How to Get Corporate Venturing Right

(Bloomberg) -- It may seem odd to see a company invest in other companies when the logic of business dictates that it should be focused on its own operations. For more than a decade, corporate venture capital (CVC) has been touted as a potential solution for large companies to stay innovative and develop new growth areas through investment in startups. Surprisingly, our research shows that many companies don't know how to design, monitor and assess their CVC units properly.

Among the many surprising revelations from our recent study of more than 150 CVC units headquartered around the world, one stood out: CVCs are often founded and shut down under the watch of a single CEO, who rarely remains in the chief executive's role for the unit's full lifecycle. On average, CVC lifecycles overlap with the tenures of three different CEOs. This statistic highlights the challenge of aligning the objectives of separate businesses, each with different risk appetites and financial metrics.

Often, the corporate parent isn't prepared for the time horizon or the financial returns profile of the asset class, which can cause conflicts and undermine performance. The venture capital (VC) industry as a whole has a notoriously high failure rate, with many funds failing to return money to investors. Successful VC funds typically take more than a decade to produce meaningful returns, if at all.
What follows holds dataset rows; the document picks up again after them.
Lemma named_store_spec mem ok map m name v :
  stores map m →
  ∃ map' m', named_store mem ok map name v = Done map' ∧ stores map' m' ∧
    (∀ n, bounded n map → bounded (S n) map') ∧
    (m' = <[name := v]> m ∨
     m' = m ∧ (value_new ok v = None ∨ calloc_ok mem = false ∨
               (SIZE_MAX / 2 < Z.of_nat (nm_capacity map))%Z ∨ strdup_ok mem name = false)).
Proof.
  intros [-> ->|es Hal ->]; [|by apply named_store_allocated].
  destruct (value_new ok v) as [c|] eqn:Ev.
  2: { unfold named_store. rewrite Ev. exists named_init, ∅. split; [done|].
       split; [by apply stores_null|]. auto 10 using bounded_S. }
  destruct (calloc_ok mem) eqn:Ec.
  2: { unfold named_store. rewrite Ev, Ec. exists named_init, ∅. split; [done|].
       split; [by apply stores_null|]. auto 10 using bounded_S. }
  destruct (named_store_allocated mem ok _ _ name v initial_allocated) as (map' & m' & Hs & Hst & Hb & Hor).
  rewrite table_map_empty in Hor.
  assert (Hsame : named_store mem ok named_init name v =
    named_store mem ok (mk_named (Some (replicate CXPR_HASHMAP_INITIAL_CAPACITY None))
      CXPR_HASHMAP_INITIAL_CAPACITY 0) name v) by (unfold named_store; by rewrite Ev, Ec).
  rewrite Hsame, Hs. exists map', m'. split; [done|]. split; [done|]. split.
  { intros n _. destruct (Hb n); [|split; done]. split; simpl; [lia|].
    unfold CXPR_HASHMAP_INITIAL_CAPACITY. lia. }
  destruct Hor as [?|(? & [?|[?|[Hbig|?]]])]; [by left|congruence|congruence| |by auto 10].
  vm_compute in Hbig. discriminate Hbig.
Qed.

Lemma named_remove_spec map m name :
  stores map m →
  ∃ map', named_remove map name = Done map' ∧ stores map' (delete name m) ∧
    ∀ n, bounded n map → bounded n map'.
Proof.
  intros [-> ->|es Hal ->].
  { exists named_init. split; [done|]. rewrite delete_empty.
    split; [by apply stores_null|auto]. }
  pose proof Hal as [He Hc Hok Hn Hf]. unfold named_remove.
  destruct (named_find_spec map es name Hal) as (i & -> & [(v & Hi & Hm)|[Hi Hm]]);
    cbn [run_bind]; rewrite He, Hi.
  2: { exists map. split; [done|]. rewrite delete_id by done.
       split; [by eapply stores_table|auto]. }
  destruct (remove_spec es i name v Hok Hf Hi) as (es' & Hr & Hok' & Hlen & Hocc & Hm').
  rewrite Hn, Hc, (proj2 (Nat.ltb_lt 0 (occ es))) by lia. rewrite Hr. cbn [run_bind].
  eexists. split; [done|]. split.
  - eapply (stores_table _ _ es'); [|done]. split; simpl; auto; lia.
  - intros n. unfold bounded. simpl. lia.
Qed.

Lemma named_clear_spec map m :
  stores map m →
  ∃ map', named_clear map = Done map' ∧ stores map' ∅ ∧ ∀ n, bounded n map → bounded n map'.
Proof.
  intros [-> ->|es Hal ->]; unfold named_clear.
  { exists named_init. split; [done|]. split; [by apply stores_null|auto]. }
  pose proof Hal as [He Hc Hok Hn Hf]. rewrite He, Hc, Nat.ltb_irrefl, drop_all, app_nil_r.
  eexists. split; [done|]. split; [|unfold bounded; simpl; lia].
  eapply (stores_table _ _ (replicate (length es) None)); [|by rewrite table_map_empty].
  split; simpl; rewrite ?length_replicate, ?occ_replicate; auto using table_ok_empty; lia.
Qed.

(** The loop of the clone adds the remaining entries of the source. *)
Lemma named_clone_loop_spec src i dst es :
  allocated dst es → NoDup (used src).*1 →
  (∀ k v, (k, v) ∈ used src → table_map es !! k = None) →
  bounded (nm_count dst) dst →
  (Z.of_nat (nm_count dst + occ src) < 2 ^ 60)%Z →
  ∃ dst', named_clone_loop (λ _, alloc_all) (λ _ _, true) i src dst = Done (true, dst') ∧
    stores dst' (list_to_map (used src) ∪ table_map es).
Proof.
  revert i dst es; induction src as [|[[name v]|] src IH]; intros i dst es Hal Hnd Hfresh Hcap Hmax;
    cbn [named_clone_loop used].
  - exists dst. split; [done|]. simpl. rewrite (left_id_L ∅ (∪)). by eapply stores_table.
  - apply NoDup_cons in Hnd as [Hname Hnd]. rewrite value_new_granted.
    destruct (named_make_room_spec alloc_all dst es Hal)
      as (room & dst1 & es1 & -> & Hal1 & Hm1 & Hroom & Hgrant & Hcap1 & Hsame). cbn [run_bind].
    assert (room = true) as ->.
    { apply Hgrant; [done|]. change (SIZE_MAX / 2)%Z with 9223372036854775807%Z.
      unfold bounded in Hcap. lia. }
    cbn [negb]. destruct (named_find_spec dst1 es1 name Hal1) as (j & Hfind & _). rewrite Hfind.
    cbn [run_bind]. pose proof Hal1 as [He1 Hc1 Hok1 Hn1 Hf1]. rewrite He1. cbn [negb strdup_ok alloc_all].
    destruct (named_write_spec dst1 es1 name v j Hal1 Hfind) as (Hok' & Hm' & Hocc).
    assert (Hnone : table_map es1 !! name = None) by (rewrite Hm1; apply (Hfresh name v); by left).
    assert (Ho : occ (<[j := Some (name, v)]> es1) = occ es1 + 1).
    { destruct Hocc as [(w & Hj & _)|(_ & _ & ?)]; [|done].
      by destruct (proj1 (table_map_None es1 name Hok1) Hnone j w). }
    edestruct (IH (S i)) as (dst' & -> & Hst).
    + split; cbn [nm_entries nm_capacity nm_count]; [done|rewrite length_insert; done|done|lia|].
      rewrite Ho, length_insert. specialize (Hroom eq_refl). lia.
    + done.
    + intros k w Hin. rewrite Hm', Hm1, lookup_insert_ne; [apply (Hfresh k w); by right|].
      intros ->. apply Hname, list_elem_of_fmap. by exists (k, w).
    + apply Hcap1 in Hcap. unfold bounded in *. cbn [nm_capacity nm_count]. lia.
    + cbn [nm_count]. unfold occ in Hmax |- *. simpl in Hmax. lia.
    + exists dst'. split; [done|]. simpl. rewrite Hm', Hm1 in Hst.
      rewrite <- insert_union_l, insert_union_r; [done|]. by apply not_elem_of_list_to_map_1.
  - by apply IH.
Qed.

Lemma named_clone_spec map m :
  stores map m → (Z.of_nat (nm_count map) < 2 ^ 60)%Z →
  ∃ map', named_clone alloc_all (λ _, alloc_all) (λ _ _, true) map = Done (true, map') ∧
    stores map' m.
Proof.
  intros [-> ->|es Hal ->] Hmax; unfold named_clone.
  { exists named_init. split; [done|]. by apply stores_null. }
  pose proof Hal as [He Hc Hok Hn Hf]. rewrite He, Hn, Hc. destruct (occ es =? 0) eqn:E0.
  { apply Nat.eqb_eq in E0. exists named_init. split; [done|]. rewrite used_occ_nil by done.
    by apply stores_null. }
  rewrite firstn_all. cbn [calloc_ok alloc_all negb].
  destruct (named_clone_loop_spec es 0 _ _ initial_allocated) as (map' & -> & Hst).
  - by apply table_nodup.
  - intros k v _. by rewrite table_map_empty, lookup_empty.
  - unfold bounded, CXPR_HASHMAP_INITIAL_CAPACITY. simpl. lia.
  - cbn [nm_count]. lia.
  - exists map'. split; [done|]. rewrite table_map_empty, (right_id_L ∅ (∪)) in Hst. done.
Qed.

(** ** Refinement

    A client drives the map by a sequence of operations, each store with its own
    allocator; the specification runs them on a finite map, on which a store is
    dropped only when its allocator refused a request. *)
Inductive nm_op : Type :=
  | NStore (mem : alloc) (ok : nat → bool) (name : string) (value : V)
  | NRemove (name : string)
  | NLookup (name : string)
  | NClear.

Definition nm_step (op : nm_op) (map : named_map) : run (option V * named_map) :=
  match op with
  | NStore mem ok name value =>
      let* map := named_store mem ok map name value in Done (None, map)
  | NRemove name => let* map := named_remove map name in Done (None, map)
  | NLookup name => let* out := named_lookup map name in Done (out, map)
  | NClear => let* map := named_clear map in Done (None, map)
  end.

Fixpoint nm_run (ops : list nm_op) (map : named_map) : run (list (option V) * named_map) :=
  match ops with
  | [] => Done ([], map)
  | op :: ops' =>
      let* '(out, map) := nm_step op map in
      let* '(outs, map) := nm_run ops' map in
      Done (out :: outs, map)
  end.

Inductive nm_spec : nm_op → gmap string V → option V → gmap string V → Prop :=
  | spec_store mem ok name value m :
      nm_spec (NStore mem ok name value) m None (<[name := value]> m)
  | spec_store_refused mem ok name value m :
      value_new ok value = None ∨ calloc_ok mem = false ∨ strdup_ok mem name = false →
      nm_spec (NStore mem ok name value) m None m
  | spec_remove name m : nm_spec (NRemove name) m None (delete name m)
  | spec_lookup name m : nm_spec (NLookup name) m (m !! name) m
  | spec_clear m : nm_spec NClear m None ∅.

Inductive nm_spec_run : list nm_op → gmap string V → list (option V) → gmap string V → Prop :=
  | spec_nil m : nm_spec_run [] m [] m
  | spec_cons op ops m m1 m2 out outs :
      nm_spec op m out m1 → nm_spec_run ops m1 outs m2 →
      nm_spec_run (op :: ops) m (out :: outs) m2.

Lemma nm_step_sim n op map m :
  stores map m → bounded n map → (Z.of_nat n < 2 ^ 60)%Z →
  ∃ out map' m', nm_step op map = Done (out, map') ∧ nm_spec op m out m' ∧ stores map' m' ∧
    bounded (S n) map'.
Proof.
  intros Hst Hb Hmax. destruct op as [mem ok name v|name|name|]; simpl.
  - destruct (named_store_spec mem ok map m name v Hst) as (map' & m' & -> & Hst' & Hb' & Hor).
    exists None, map', m'. split; [done|]. split; [|by auto].
    destruct Hor as [->|(-> & [?|[?|[Hbig|?]]])]; try solve [by constructor; auto].
    exfalso. change (SIZE_MAX / 2)%Z with 9223372036854775807%Z in Hbig. unfold bounded in Hb. lia.
  - destruct (named_remove_spec map m name Hst) as (map' & -> & Hst' & Hb').
    exists None, map', (delete name m). split_and!; auto using nm_spec, bounded_S.
  - rewrite (named_lookup_spec map m name Hst). exists (m !! name), map, m.
    split_and!; auto using nm_spec, bounded_S.
  - destruct (named_clear_spec map m Hst) as (map' & -> & Hst' & Hb').
    exists None, map', ∅. split_and!; auto using nm_spec, bounded_S.
Qed.

Lemma nm_run_sim ops n map m :
  stores map m → bounded n map → (Z.of_nat (n + length ops) < 2 ^ 60)%Z →
  ∃ outs map' m', nm_run ops map = Done (outs, map') ∧ nm_spec_run ops m outs m' ∧ stores map' m'.
Proof.
  revert n map m; induction ops as [|op ops IH]; intros n map m Hst Hb Hmax; simpl in *.
  { exists [], map, m. split_and!; [done|constructor|done]. }
  destruct (nm_step_sim n op map m Hst Hb) as (out & map1 & m1 & -> & Hs & Hst1 & Hb1); [lia|].
  cbn [run_bind]. destruct (IH (S n) map1 m1 Hst1 Hb1) as (outs & map2 & m2 & -> & Hr & Hst2); [lia|].
  exists (out :: outs), map2, m2. split_and!; [done|by econstructor|done].
Qed.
Several challenges can arise for CVC units, according to our study:

  • CVCs may compete with the parent company's core business or be pressured to support it, regardless of the unit's actual strategic alignment.
  • The parent company may not have a sufficient understanding of the VC asset class and its different risk/return characteristics, and may therefore misjudge the CVC's performance or fail to take a long-term view.
  • The CVC may not have a distinct competitive advantage versus other VC funds, especially if it's in an unfamiliar industry or geography.
  • The CVC may be subject to conflicting priorities when the parent company faces economic pressures, such as an upcoming initial public offering or a change in the parent company's business strategy.
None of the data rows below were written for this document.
Lemma set_value_spec v :
  ∃ c', cxpr_context_set_value e c name v = Done c' ∧ vars_ok c' (view_set (name_str name) v w) ∧
    expression_scope c' = expression_scope c.
Proof.
  destruct v as [d|b|s|str| |z|z|a|i]; simpl cxpr_context_set_value; try (by exists c);
    auto using set_number_spec, set_bool_spec, set_string_spec, set_int64_spec.
  - pose proof (drop_string_ok name _ _ (drop_bool_ok name _ _ Hok)) as Hok1.
    destruct (drop_array_ok name _ _ Hok1) as (a & -> & Hok2). cbn [run_bind].
    unfold cxpr_context_set_struct, cxpr_context_store_struct. rewrite (gr_mem _ _ Hgr), (gr_ok _ _ Hgr).
    destruct (store_granted (structs c) _ (name_str name) s (ok_struct _ _ Hok) (gr_structs _ _ Hgr))
      as (m & Hm & Hst).
    cbn [structs set_arrays drop_string drop_bool set_strings set_bools]. rewrite Hm. cbn [run_bind].
    eexists. split; [done|]. split; [|done]. destruct Hok2. split; auto.
  - pose proof (drop_string_ok name _ _ (drop_bool_ok name _ _ Hok)) as Hok1.
    destruct (drop_struct_ok name _ _ Hok1) as (s & -> & Hok2). cbn [run_bind].
    unfold cxpr_context_store_array. rewrite (gr_mem _ _ Hgr), (gr_ok _ _ Hgr).
    destruct (store_granted (arrays c) _ (name_str name) a (ok_arr _ _ Hok) (gr_arrays _ _ Hgr))
      as (m & Hm & Hst).
    change (arrays (set_structs s (drop_string name (drop_bool name c)))) with (arrays c).
    rewrite Hm. cbn [run_bind]. eexists. split; [done|]. split; [|done].
    apply (vars_ok_bump (set_arrays m (set_structs s (drop_string name (drop_bool name c))))).
    destruct Hok2. split; auto.
Qed.
End setters.

(** ** Laws of the typed interface *)

(** The binding that hides a value just set: [cxpr_context_set_string] and the
    array and struct cases of [cxpr_context_set_value] leave the int64 of the
    name in place, the struct case also its number. *)
Definition shadow (v : cxpr_value) (name : string) (w : view) : option cxpr_value :=
  match v with
  | VString _ | VArray _ => VInt64 <$> w_int w !! name
  | VStruct _ => (VInt64 <$> w_int w !! name) <or> (VNum <$> w_num w !! name)
  | _ => None
  end.

(** The types [cxpr_context_set_value] stores; it ignores the others. *)
Definition storable (v : cxpr_value) : bool :=
  match v with VNull | VTimestamp _ | VDuration _ => false | _ => true end.

Lemma view_set_same v name w :
  storable v = true → view_lookup (view_set name v w) name = shadow v name w <or> Some v.
Proof.
  destruct v; intros Hs; try discriminate Hs; unfold view_lookup, shadow; cbn [view_set w_bool w_int
    w_str w_arr w_num w_struct w_cached]; rewrite ?lookup_insert_eq, ?lookup_delete_eq; simpl;
    by destruct (w_int w !! name), (w_num w !! name).
Qed.

Lemma view_set_other v name other w :
  other ≠ name → view_lookup (view_set name v w) other = view_lookup w other.
Proof.
  intros Hne. destruct v; unfold view_lookup; cbn [view_set w_bool w_int w_str w_arr w_num w_struct
    w_cached]; by rewrite ?lookup_insert_ne, ?lookup_delete_ne by done.
Qed.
To increase the likelihood of a CVC's success, companies need to consider the unit's strategic alignment, its distinct competitive advantage, and the appropriate incentives for all stakeholders, including the CVC team, the startup companies in which it invests, and the parent company.

These considerations can increase the odds of a successful partnership between parent and subsidiary companies and help avoid the all-too-common outcome in which a CVC's lifecycle ends before its potential can be realized.